Once the line containing "Definition decode_unsigned (n" is found in the entries below, reproduce it and every line after it, stopping at and including the line containing "i <- decode_unsigned 64 ;;"; reproduce nothing else, and keep each line exact.

::: LISTED RECORDS :::

Definition dret {A} (x : A) : decoder A := fun enc => Decoded x enc.
Definition dfail {A} (e : DecodeError) : decoder A := fun _ => DecodeFail e.
Definition dassert (b : bool) : decoder unit := fun enc => if b then Decoded tt enc else DecodeAbort.
Definition dbind {A C} (m : decoder A) (k : A -> decoder C) : decoder C := fun enc =>
  match m enc with
  | Decoded x rest => k x rest
  | DecodeFail e => DecodeFail e
  | DecodeAbort => DecodeAbort
  end.
(** [if (MONAD_UNLIKELY(b)) return e]. *)
Definition dreject (b : bool) (e : DecodeError) : decoder unit := if b then dfail e else dret tt.
(** Run a decoder on a payload of its own. *)
Definition dwithin {A} (payload : byte_string) (m : decoder A) : decoder A := fun enc =>
  match m payload with
  | Decoded x _ => Decoded x enc
  | DecodeFail e => DecodeFail e
  | DecodeAbort => DecodeAbort
  end.
(** [payload.empty()] at the end of a list. *)
Definition dend : decoder unit := fun enc =>
  match enc with [] => Decoded tt enc | _ => DecodeFail InputTooLong end.

Declare Scope dec_scope.
Delimit Scope dec_scope with dec.
Notation "x <- c ;; k" := (dbind c (fun x => k))
  (at level 100, c at next level, k at level 200, right associativity) : dec_scope.
Notation "c ;; k" := (dbind c (fun _ => k))
  (at level 100, k at level 200, right associativity) : dec_scope.
#[local] Open Scope dec_scope.

(** ** Encoding *)
Fixpoint zeroless_view (l : byte_string) : byte_string :=
  match l with
  | [] => []
  | b :: rest => if b =? 0 then zeroless_view rest else l
  end.

(** [bswap] and [zeroless_view] of the bytes of an [n]-bit integer. *)
Definition to_big_compact {n} (x : uword n) : byte_string :=
  zeroless_view (to_bytes (N.to_nat (n / 8)) x).

Definition encode_string2 (s : byte_string) : byte_string :=
  let size : u32 := #(zlen s) in
  if (size =? 1) && (default #0 (head s) <=? 0x7f) then s
  else if 55 <? size then
    let size_str := to_big_compact size in
    #(0xb7 + zlen size_str) :: size_str ++ s
  else #(0x80 + size) :: s.

(** [encode_list2(args...)] depends on its arguments through what they append to. *)
Definition encode_list2 (args : byte_string) : byte_string :=
  let size : u64 := #(zlen args) in
  if 55 <? size then
    let size_str := to_big_compact size in
    #(0xf7 + zlen size_str) :: size_str ++ args
  else #(0xc0 + size) :: args.

Definition encode_unsigned {n} (x : uword n) : byte_string := encode_string2 (to_big_compact x).

(** The bytes of an [Address] and of a [bytes32_t]. *)
Definition encode_address (a : option address) : byte_string :=
  match a with
  | None => [ #0x80 ]
  | Some a => encode_string2 (to_bytes 20 a)
  end.

Definition encode_bytes32 (x : bytes32) : byte_string := encode_string2 (to_bytes 32 x).

(** ** Decoding *)
Definition decode_raw_num (n : N) (enc : byte_string) : uword n + DecodeError :=
  if Z.of_N (n / 8) <? zlen enc then inr Overflow
  else match enc with
  | [] => inl #0
  | b :: _ => if b =? 0 then inr LeadingZero else inl #(bytes_val enc)
  end.

Definition decode_length (enc : byte_string) : u64 + DecodeError := decode_raw_num 64 enc.

Inductive RlpType := RlpString | RlpList.

Definition substr (pos n : Z) (l : byte_string) : byte_string := take (Z.to_nat n) (drop (Z.to_nat pos) l).

(** [keep] is [should_keep_rlp_header]. *)
Definition extract_payload (keep : bool) (i length : u64) : decoder byte_string := fun enc =>
  let end_ : u64 := #(i + length) in
  if (zlen enc <? end_) || (end_ <? i) then DecodeFail InputTooShort
  else Decoded (if keep then substr 0 end_ enc else substr i length enc) (drop (Z.to_nat end_) enc).

(** The length of a long string or list: [n] bytes of length follow the header. *)
Definition long_payload (keep : bool) (length_of_length : u8) : decoder byte_string := fun enc =>
  if zlen enc <=? 1 + length_of_length then DecodeFail InputTooShort
  else match decode_length (substr 1 length_of_length enc) with
  | inr e => DecodeFail e
  | inl length =>
      if length <? 56 then DecodeFail TypeUnexpected
      else extract_payload keep #(1 + length_of_length) length enc
  end.

Definition byte_at (i : nat) (enc : byte_string) : u8 := default #0 (enc !! i).

Module detail.
Definition parse_string_metadata : decoder byte_string := fun enc =>
  let b0 := byte_at 0 enc in
  if b0 <? 0x80 then extract_payload false #0 #1 enc
  else if b0 <? 0xb8 then
    let length : u64 := #(b0 - 0x80) in
    if length =? 1 then
      if zlen enc <? 2 then DecodeFail InputTooShort
      else if byte_at 1 enc <? 0x80 then DecodeFail TypeUnexpected
      else extract_payload false #1 length enc
    else extract_payload false #1 length enc
  else long_payload false #(b0 - 0xb7) enc.

Definition parse_list_metadata (keep : bool) : decoder byte_string := fun enc =>
  let b0 := byte_at 0 enc in
  if b0 <? 0xf8 then extract_payload keep #1 #(b0 - 0xc0) enc
  else long_payload keep #(b0 - 0xf7) enc.
End detail.

Definition parse_metadata : decoder (RlpType * byte_string) := fun enc =>
  match enc with
  | [] => DecodeFail InputTooShort
  | b0 :: _ =>
      if b0 <? 0xc0
      then (p <- detail.parse_string_metadata ;; dret (RlpString, p)) enc
      else (p <- detail.parse_list_metadata false ;; dret (RlpList, p)) enc
  end.

Definition parse_string_metadata : decoder byte_string := fun enc =>
  match enc with
  | [] => DecodeFail InputTooShort
  | b0 :: _ => if 0xc0 <=? b0 then DecodeFail TypeUnexpected else detail.parse_string_metadata enc
  end.

Definition parse_list_metadata_ (keep : bool) : decoder byte_string := fun enc =>
  match enc with
  | [] => DecodeFail InputTooShort
  | b0 :: _ => if b0 <? 0xc0 then DecodeFail TypeUnexpected else detail.parse_list_metadata keep enc
  end.
Definition parse_list_metadata : decoder byte_string := parse_list_metadata_ false.
Definition parse_list_metadata_raw : decoder byte_string := parse_list_metadata_ true.

Definition decode_string : decoder byte_string := parse_string_metadata.

Definition decode_byte_string_fixed (N : nat) : decoder byte_string :=
  payload <- parse_string_metadata ;;
  dreject (negb (length payload =? N)%nat) ArrayLengthUnexpected ;;
  dret payload.

Definition decode_unsigned (n : N) : decoder (uword n) :=
  payload <- parse_string_metadata ;;
  match decode_raw_num n payload with
  | inl x => dret x
  | inr e => dfail e
  end.

Definition decode_bool : decoder bool :=
  i <- decode_unsigned 64 ;;
  dreject (1 <? i) Overflow ;;
  dret (negb (i =? 0)).

Definition decode_address : decoder address :=
  b <- decode_byte_string_fixed 20 ;; dret #(bytes_val b).

Definition decode_optional_address : decoder (option address) :=
  payload <- parse_string_metadata ;;
  if (length payload =? 20)%nat then dret (Some #(bytes_val payload))
  else if (20 <? length payload)%nat then dfail InputTooLong
  else match payload with
  | [] => dret None
  | _ => dfail InputTooShort
  end.

Definition decode_bytes32 : decoder bytes32 :=
  b <- decode_byte_string_fixed 32 ;; dret #(bytes_val b).

(** ** Compact integers *)

(** No leading zero. *)
Definition compact (l : byte_string) : Prop := forall b rest, l = b :: rest -> uval b <> 0.

Lemma zeroless_compact l : compact (zeroless_view l).
Proof.
  induction l as [|b l IH]; simpl; [done|]. destruct (Z.eqb_spec b 0); [done|].
  by intros c rest [= -> ->].
Qed.

Lemma bytes_val_zeroless l : bytes_val (zeroless_view l) = bytes_val l.
Proof.
  induction l as [|b l IH]; simpl; [done|]. destruct (Z.eqb_spec b 0) as [E|]; [|done].
  rewrite IH, E. lia.
Qed.

Lemma length_zeroless l : zlen (zeroless_view l) <= zlen l.
Proof.
  unfold zlen. induction l as [|b l IH]; simpl; [done|]. destruct (b =? 0); simpl; lia.
Qed.

Lemma zeroless_compact_id l : compact l -> zeroless_view l = l.
Proof.
  destruct l as [|b l]; [done|]. intros H. simpl. destruct (Z.eqb_spec b 0) as [E|]; [|done].
  by destruct (H b l eq_refl).
Qed.

Lemma bytes_val_inj l l' : length l = length l' -> bytes_val l = bytes_val l' -> l = l'.
Proof.
  revert l'. induction l as [|b l IH]; intros [|b' l'] Hlen Hv; simpl in *; try done.
  injection Hlen as Hlen. rewrite Hlen in Hv. pose proof (bytes_val_range l) as H1.
  pose proof (bytes_val_range l') as H2. unfold zlen in *. rewrite Hlen in H1.
  assert (Hb : uval b = uval b').
  { apply (f_equal (fun z => z / 256 ^ Z.of_nat (length l'))) in Hv.
    by rewrite !Z.div_add_l, !Z.div_small, !Z.add_0_r in Hv by lia. }
  f_equal; [by apply uval_inj|]. apply IH; [done|]. rewrite Hb in Hv. lia.
Qed.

:::

### COMPLETED TASK
Definition decode_unsigned (n : N) : decoder (uword n) :=
  payload <- parse_string_metadata ;;
  match decode_raw_num n payload with
  | inl x => dret x
  | inr e => dfail e
  end.

Definition decode_bool : decoder bool :=
  i <- decode_unsigned 64 ;;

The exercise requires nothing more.